■ Your instructions:
In the entries below, find each line where the word "RiskEvaluationContext" appears and give only the total count of such lines.

(Dataset entries)
▽

Definition ExecutionTimeoutRule (c : RiskEvaluationContext) : verdict :=
  Ok (counter_rule "core.execution-timeout" (cx_max_unresolved_executions c)
        (cx_pending_execution_count c)
        "pending_execution_count is required when an execution-timeout limit is configured"
        "execution counts must be non-negative" (fun n l => l <=? n)
        "UNRESOLVED_EXECUTIONS_LIMIT_EXCEEDED" "too many unresolved executions").

Definition RetrySafetyRule (c : RiskEvaluationContext) : verdict :=
  Ok (counter_rule "core.retry-safety" (cx_max_retries_per_signal c) (cx_retry_count c)
        "retry_count is required when a retry limit is configured"
        "retry counts must be non-negative" (fun n l => l <? n)
        "MAX_RETRIES_EXCEEDED" "signal retry limit exceeded").

(** * The engine *)

(** An injected rule object: its [rule_id] (if it has one), whether it is an
    instance of [GlobalHaltRule], and its [evaluate]. *)
Record RiskRule := {
  rl_rule_id : option string;
  rl_is_global_halt : bool;
  rl_evaluate : RiskAssessmentRequest -> RiskEvaluationContext -> verdict;
}.

Definition core_rule (id : string) (f : RiskEvaluationContext -> verdict) : RiskRule :=
  {| rl_rule_id := Some id; rl_is_global_halt := false; rl_evaluate := fun _ => f |}.

Definition halt_rule : RiskRule :=
  {| rl_rule_id := Some "core.global-halt"%string; rl_is_global_halt := true;
     rl_evaluate := fun _ => GlobalHaltRule |}.
Fixpoint od_del {V} (k : string) (l : list (string * V)) : list (string * V) :=
  match l with
  | [] => []
  | (k', v) :: l' => if String.eqb k k' then l' else (k', v) :: od_del k l'
  end.

(** [d[k] = v; d.move_to_end(k)] *)
Definition od_put {V} (k : string) (v : V) (l : list (string * V)) : list (string * V) :=
  od_del k l ++ [(k, v)].

Record RiskServiceState (DB : Type) := {
  sv_repository : option DB;
  sv_breaker : registry;
  sv_metrics : RiskMetrics;
  sv_decisions : list (string * RiskDecision);
  sv_retries : list (string * Z);
  sv_tick : nat;
  sv_fanned_out : list RiskDecision;   (* decisions passed to the consumers, in order *)
}.
Arguments sv_repository {DB} _.
Arguments sv_breaker {DB} _.
Arguments sv_metrics {DB} _.
Arguments sv_decisions {DB} _.
Arguments sv_retries {DB} _.
Arguments sv_tick {DB} _.
Arguments sv_fanned_out {DB} _.

Record RiskServiceConfig := {
  sc_clock : nat -> datetime;
  sc_uuid4 : nat -> UUID;
  sc_engine : RiskRuleEngine;
  sc_breaker_config : CircuitBreakerConfig;
  sc_capacity : Z;
  sc_get_snapshot : nat -> option UUID -> UUID -> UUID -> res RiskSnapshot;
  sc_fromisoformat : string -> res datetime;
}.

Definition SERVICE_MODES : list string := ["BACKTEST"%string; "PAPER"%string].

Section Service.
Context {DB : Type} `{Session DB RiskEvent risk_constraint} (sc : RiskServiceConfig).
Abbreviation SV := (RiskServiceState DB).

Definition sv_call {T} (f : nat -> T) : M SV T :=
  fun s => (Ok (f (sv_tick s)),
            {| sv_repository := sv_repository s; sv_breaker := sv_breaker s;
               sv_metrics := sv_metrics s; sv_decisions := sv_decisions s;
               sv_retries := sv_retries s; sv_tick := S (sv_tick s);
               sv_fanned_out := sv_fanned_out s |}).

Definition on_metrics (f : RiskMetrics -> RiskMetrics) : M SV unit :=
  modify (fun s => {| sv_repository := sv_repository s; sv_breaker := sv_breaker s;
                      sv_metrics := f (sv_metrics s); sv_decisions := sv_decisions s;
                      sv_retries := sv_retries s; sv_tick := sv_tick s;
                      sv_fanned_out := sv_fanned_out s |}).

Definition inc (name : string) : M SV unit :=
  on_metrics (fun m => {| rm_counts := bump (rm_counts m) name; rm_by_rule := rm_by_rule m |}).
Definition inc_rule (rule_id : string) : M SV unit :=
  on_metrics (fun m => {| rm_counts := rm_counts m; rm_by_rule := bump (rm_by_rule m) rule_id |}).

Definition on_registry {T} (m : M registry T) : M SV T :=
  zoom sv_breaker
    (fun r s => {| sv_repository := sv_repository s; sv_breaker := r; sv_metrics := sv_metrics s;
                   sv_decisions := sv_decisions s; sv_retries := sv_retries s;
                   sv_tick := sv_tick s; sv_fanned_out := sv_fanned_out s |}) m.

Definition set_maps (dec : list (string * RiskDecision)) (ret_ : list (string * Z)) (s : SV) : SV :=
  {| sv_repository := sv_repository s; sv_breaker := sv_breaker s; sv_metrics := sv_metrics s;
     sv_decisions := dec; sv_retries := ret_; sv_tick := sv_tick s;
     sv_fanned_out := sv_fanned_out s |}.

(** The eviction loop of [_record_seen], on both maps. *)
Fixpoint evict (dec : list (string * RiskDecision)) (retries : list (string * Z))
    : list (string * RiskDecision) * list (string * Z) :=
  match dec with
  | [] => ([], retries)
  | (k, _) :: rest =>
      if sc_capacity sc <? Z.of_nat (List.length dec) then evict rest (od_del k retries)
      else (dec, retries)
  end.

(** With a negative capacity the loop ends in [popitem] of an empty dict. *)
Definition record_seen (identity_key : string) (decision : RiskDecision) : M SV unit :=
  let* s := gets id in
  let '(dec, retries) := evict (od_put identity_key decision (sv_decisions s)) (sv_retries s) in
  modify (set_maps dec retries) ;*
  lift (raise_if (sc_capacity sc <? 0) KeyError "dictionary is empty").

(** Every consumer is called, its exceptions are swallowed. *)
Definition fan_out (decision : RiskDecision) : M SV unit :=
  modify (fun s => {| sv_repository := sv_repository s; sv_breaker := sv_breaker s;
                      sv_metrics := sv_metrics s; sv_decisions := sv_decisions s;
                      sv_retries := sv_retries s; sv_tick := sv_tick s;
                      sv_fanned_out := sv_fanned_out s ++ [decision] |}).
(* ===== verification/Position.v ===== *)
(** The position engine (services/position_engine): arithmetic.py,
    contracts.py, identity.py, repository.py, metrics.py and engine.py, with
    the [positions] and [position_events] tables of db/models.

    Quantities are Python integers ([Z]), prices decimals.  The repository runs
    over the session interface of [Sql]; [uuid4] and the halt callable are
    indexed by the number of calls made so far.  [position_apply_fill] is
    written as the code runs it: a part that reads and computes
    ([apply_begin]) and a part that persists ([apply_commit]), so that two
    processes can be interleaved between them. *)

From stdpp Require Import base list strings gmap fin_maps.
From Stdlib Require Import ZArith Lia String Ascii QArith Qabs Lqa.
From S2P Require Import Prelude.
From S2P Require Import PyBase.
From S2P Require Import Hashing.
From S2P Require Import Decimal.
From S2P Require Import DecimalText.
From S2P Require Import Sql.
Open Scope Z_scope.

(** * contracts.py *)

Inductive PositionStatus := ps_FLAT | ps_OPEN | ps_CLOSED.
#[export] Instance PositionStatus_eq_dec : EqDecision PositionStatus.
Proof. solve_decision. Defined.

Definition position_status_value (s : PositionStatus) : string :=
  match s with ps_FLAT => "FLAT" | ps_OPEN => "OPEN" | ps_CLOSED => "CLOSED" end.

Definition position_status_of := enum_of [ps_FLAT; ps_OPEN; ps_CLOSED] position_status_value.

Inductive PositionSide := LONG | SHORT.

Inductive PositionEventType :=
| POSITION_OPENED | POSITION_INCREASED | POSITION_DECREASED | POSITION_CLOSED
| POSITION_CONFLICT | POSITION_ERROR.
#[export] Instance PositionEventType_eq_dec : EqDecision PositionEventType.
Proof. solve_decision. Defined.

Definition position_event_value (t : PositionEventType) : string :=
  match t with
  | POSITION_OPENED => "POSITION_OPENED"
  | POSITION_INCREASED => "POSITION_INCREASED"
  | POSITION_DECREASED => "POSITION_DECREASED"
  | POSITION_CLOSED => "POSITION_CLOSED"
  | POSITION_CONFLICT => "POSITION_CONFLICT"
  | POSITION_ERROR => "POSITION_ERROR"
  end.

Definition position_event_of := enum_of
  [POSITION_OPENED; POSITION_INCREASED; POSITION_DECREASED; POSITION_CLOSED; POSITION_CONFLICT;
   POSITION_ERROR] position_event_value.

Inductive PositionApplyStatus := pa_APPLIED | pa_DUPLICATE | pa_CONFLICT | pa_REJECTED.

Record PositionFill := {
  pf_execution_id : string;
  pf_order_id : UUID;
  pf_account_id : UUID;
  pf_instrument_id : UUID;
  pf_strategy_run_id : UUID;
  pf_trading_mode : string;
  pf_side : string;
  pf_quantity : decimal;
  pf_price : decimal;
  pf_occurred_at : datetime;
  pf_broker_order_id : option string;
  pf_fill_reference : option string;
}.

Definition SIDES : list string := ["BUY"%string; "SELL"%string].

Definition mk_PositionFill (f : PositionFill) : res PositionFill :=
  raise_if (is_blank (pf_execution_id f)) ValueError "execution_id is required" ;!
  raise_if (is_blank (pf_trading_mode f)) ValueError "trading_mode is required" ;!
  raise_if (negb (bool_decide (pf_side f ∈ SIDES))) ValueError
    ("side must be BUY or SELL, got " +:+ py_repr (pf_side f)) ;!
  raise_if (dle (pf_quantity f) dzero) ValueError "quantity must be positive" ;!
  raise_if (dle (pf_price f) dzero) ValueError "price must be positive" ;!
  require_timezone (pf_occurred_at f) "occurred_at" ;!
  Ok f.

Record PositionSnapshot := {
  pn_position_id : option UUID;
  pn_account_id : option UUID;
  pn_instrument_id : UUID;
  pn_strategy_run_id : UUID;
  pn_trading_mode : string;
  pn_side : option PositionSide;
  pn_quantity : Z;
  pn_average_price : option decimal;
  pn_status : PositionStatus;
  pn_opened_at : option datetime;
  pn_closed_at : option datetime;
  pn_last_execution_id : option string;
}.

△

■ Exercise answer:
4